Description
I just wanted to leave a trace about my experience with Zarr2 to Zarr3 conversion (including shards).
Basically I wanted to check the new Zarr version - all for the sharding feature.
The idea was just to grab some Zarr2 array that I have and convert it to Zarr3 with x2 / x4 sharding to test the performance.
Well, it took a while because first thing that I did was just to:
store = zarr.storage.LocalStore(single_zarr_path)
group = zarr.open_group(store)
arrays_from_group = list(group.arrays())
data= arrays_from_group[0][1]
store_3 = zarr.storage.LocalStore(output_zarr3_path)
zarr_from_array = zarr.from_array(store_3 , data=data, zarr_format=3)
It worked and I got working Zarr3. So easy.
Then I thought there is a sharding parameter there so I will just fill it (with x4 shards) in and get sharded Zarr3:
store_shards = zarr.storage.LocalStore(output_zarr3sharded_path)
zarr_from_array = zarr.from_array(store_shards, data=data, shards=(1, 1, 1, 4096, 4096), zarr_format=3)
It worked not - although it looked like it did.
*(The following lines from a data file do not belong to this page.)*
(** *** Removal of single characters and of absent tokens *)

Lemma replace_single_removes (c : ascii) (s : string) :
  replace (String c EmptyString) EmptyString s = remove_chars (String c EmptyString) s.
Proof.
  unfold replace. induction s as [|a r IH]; [reflexivity|].
  cbn [replace_from remove_chars mem_char String.prefix String.length Nat.sub].
  rewrite prefix_nil, orb_false_r, IH.
  destruct (ascii_dec c a) as [->|Hn].
  - rewrite Ascii.eqb_refl. reflexivity.
  - destruct (Ascii.eqb a c) eqn:E; [|reflexivity].
    apply Ascii.eqb_eq in E. congruence.
Qed.

Lemma replace_absent (a : ascii) (o new s : string) :
  mem_char a s = false -> replace (String a o) new s = s.
Proof.
  unfold replace. induction s as [|b r IH]; intros H; [reflexivity|].
  cbn [mem_char] in H. apply orb_false_iff in H. destruct H as [Hab Hr].
  cbn [replace_from String.prefix].
  destruct (ascii_dec a b) as [->|_].
  - rewrite Ascii.eqb_refl in Hab. discriminate Hab.
  - rewrite (IH Hr). reflexivity.
Qed.

Lemma remove_chars_app (cs a b : string) :
  remove_chars cs (a ++ b) = remove_chars cs a ++ remove_chars cs b.
Proof.
  induction a as [|c r IH]; [reflexivity|].
  cbn [append remove_chars]. rewrite IH. destruct (mem_char c cs); reflexivity.
Qed.

Lemma remove_chars_id (cs s : string) :
  all_chars (fun c => negb (mem_char c cs)) s = true -> remove_chars cs s = s.
Proof.
  induction s as [|c r IH]; [reflexivity|]. cbn [all_chars remove_chars].
  intros H. apply andb_true_iff in H. destruct H as [Hc Hr].
  apply negb_true_iff in Hc. rewrite Hc, (IH Hr). reflexivity.
Qed.

Lemma remove_commas_digits (s : string) :
  all_chars (fun c => is_ascii_digit c || Ascii.eqb c ",") s = true ->
  all_chars is_ascii_digit (remove_chars "," s) = true.
Proof.
  induction s as [|c r IH]; [reflexivity|]. cbn [all_chars remove_chars mem_char].
  intros H. apply andb_true_iff in H. destruct H as [Hc Hr].
  rewrite orb_false_r. destruct (Ascii.eqb c ",") eqn:E.
  - apply IH, Hr.
  - rewrite orb_false_r in Hc. cbn [all_chars]. rewrite Hc, (IH Hr). reflexivity.
Qed.

Lemma mem_char_absent (a : ascii) (s : string) :
  all_chars (fun c => negb (Ascii.eqb a c)) s = true -> mem_char a s = false.
Proof.
  induction s as [|c r IH]; [reflexivity|]. cbn [all_chars mem_char].
  intros H. apply andb_true_iff in H. destruct H as [Hc Hr].
  apply negb_true_iff in Hc. rewrite Hc, (IH Hr). reflexivity.
Qed.

Lemma digits_lack (d : string) (a : ascii) :
  mem_char a "(),$+%SEB_-" = true ->
  all_chars is_ascii_digit d = true -> mem_char a d = false.
Proof.
  intros Ha Hd. apply mem_char_absent.
  apply (all_chars_weaken is_ascii_digit); [|exact Hd].
  intros c Hc. apply negb_true_iff.
  destruct (Ascii.eqb a c) eqn:E; [|reflexivity].
  apply Ascii.eqb_eq in E. subst c.
  rewrite (digit_not_special a Hc) in Ha. discriminate Ha.
Qed.

Lemma digits_removal_id (d cs : string) :
  all_chars (fun c => mem_char c "(),$+%SEB_-") cs = true ->
  all_chars is_ascii_digit d = true -> remove_chars cs d = d.
Proof.
  intros Hcs Hd. apply remove_chars_id.
  apply (all_chars_weaken is_ascii_digit); [|exact Hd].
  intros c Hc. apply negb_true_iff.
  clear Hd. induction cs as [|a r IH]; [reflexivity|].
  cbn [all_chars] in Hcs. apply andb_true_iff in Hcs. destruct Hcs as [Ha Hr].
  cbn [mem_char]. rewrite (IH Hr), orb_false_r.
  destruct (Ascii.eqb c a) eqn:E; [|reflexivity].
  apply Ascii.eqb_eq in E. subst a.
  rewrite (digit_not_special c Hc) in Ha. discriminate Ha.
Qed.

(** On digits the removals of [clean] change nothing. *)
Lemma scrub_digits (d : string) :
  all_chars is_ascii_digit d = true -> scrub d = d.
Proof.
  intros Hd. unfold scrub.
  rewrite (replace_single_removes "," d), (digits_removal_id d ",") by (reflexivity || exact Hd).
  rewrite (replace_single_removes "$" d), (digits_removal_id d "$") by (reflexivity || exact Hd).
  rewrite (replace_single_removes "+" d), (digits_removal_id d "+") by (reflexivity || exact Hd).
  rewrite (replace_absent "S" "OL" EmptyString d) by (apply digits_lack; [reflexivity|exact Hd]).
  rewrite (replace_absent "E" "TH" EmptyString d) by (apply digits_lack; [reflexivity|exact Hd]).
  rewrite (replace_absent "B" "TC" EmptyString d) by (apply digits_lack; [reflexivity|exact Hd]).
  rewrite (replace_single_removes "%" d), (digits_removal_id d "%") by (reflexivity || exact Hd).
  reflexivity.
Qed.

Lemma mem_char_remove (a : ascii) (cs t : string) :
  mem_char a t = false -> mem_char a (remove_chars cs t) = false.
Proof.
  induction t as [|c r IH]; [reflexivity|]. cbn [mem_char remove_chars].
  intros H. apply orb_false_iff in H. destruct H as [Hc Hr].
  destruct (mem_char c cs); [apply IH, Hr|].
  cbn [mem_char]. rewrite Hc, (IH Hr). reflexivity.
Qed.

Lemma mem_char_app (a : ascii) (x y : string) :
  mem_char a (x ++ y) = mem_char a x || mem_char a y.
Proof.
  induction x as [|c r IH]; [reflexivity|].
  cbn [append mem_char]. rewrite IH, orb_assoc. reflexivity.
Qed.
When I showed info_complete() I got information that compression factor got from 1.4 to 5 and it was susicious. It turned out that most of the files are just empty. Then I wanted to compute sum() of all pixels and it failed with some error about encoding / compression - so I went into that dead-end.
Finally I got to the point that the correct (is it?) the way to do it is to create a new empty array and copy the data:
zarr_with_sharding = zarr.create_array(store_shards, shape=data.shape, dtype=data.dtype, chunks=(1, 1, 1, 1024, 1024), shards=(1, 1, 1, 4096, 4096), zarr_format=3, overwrite=True)
zarr_with_sharding[:] = data[:] # assuming that data is smalle
Is there a guideline for people of how to convert their Zarr2 datasets to new Zarr3 with sharding?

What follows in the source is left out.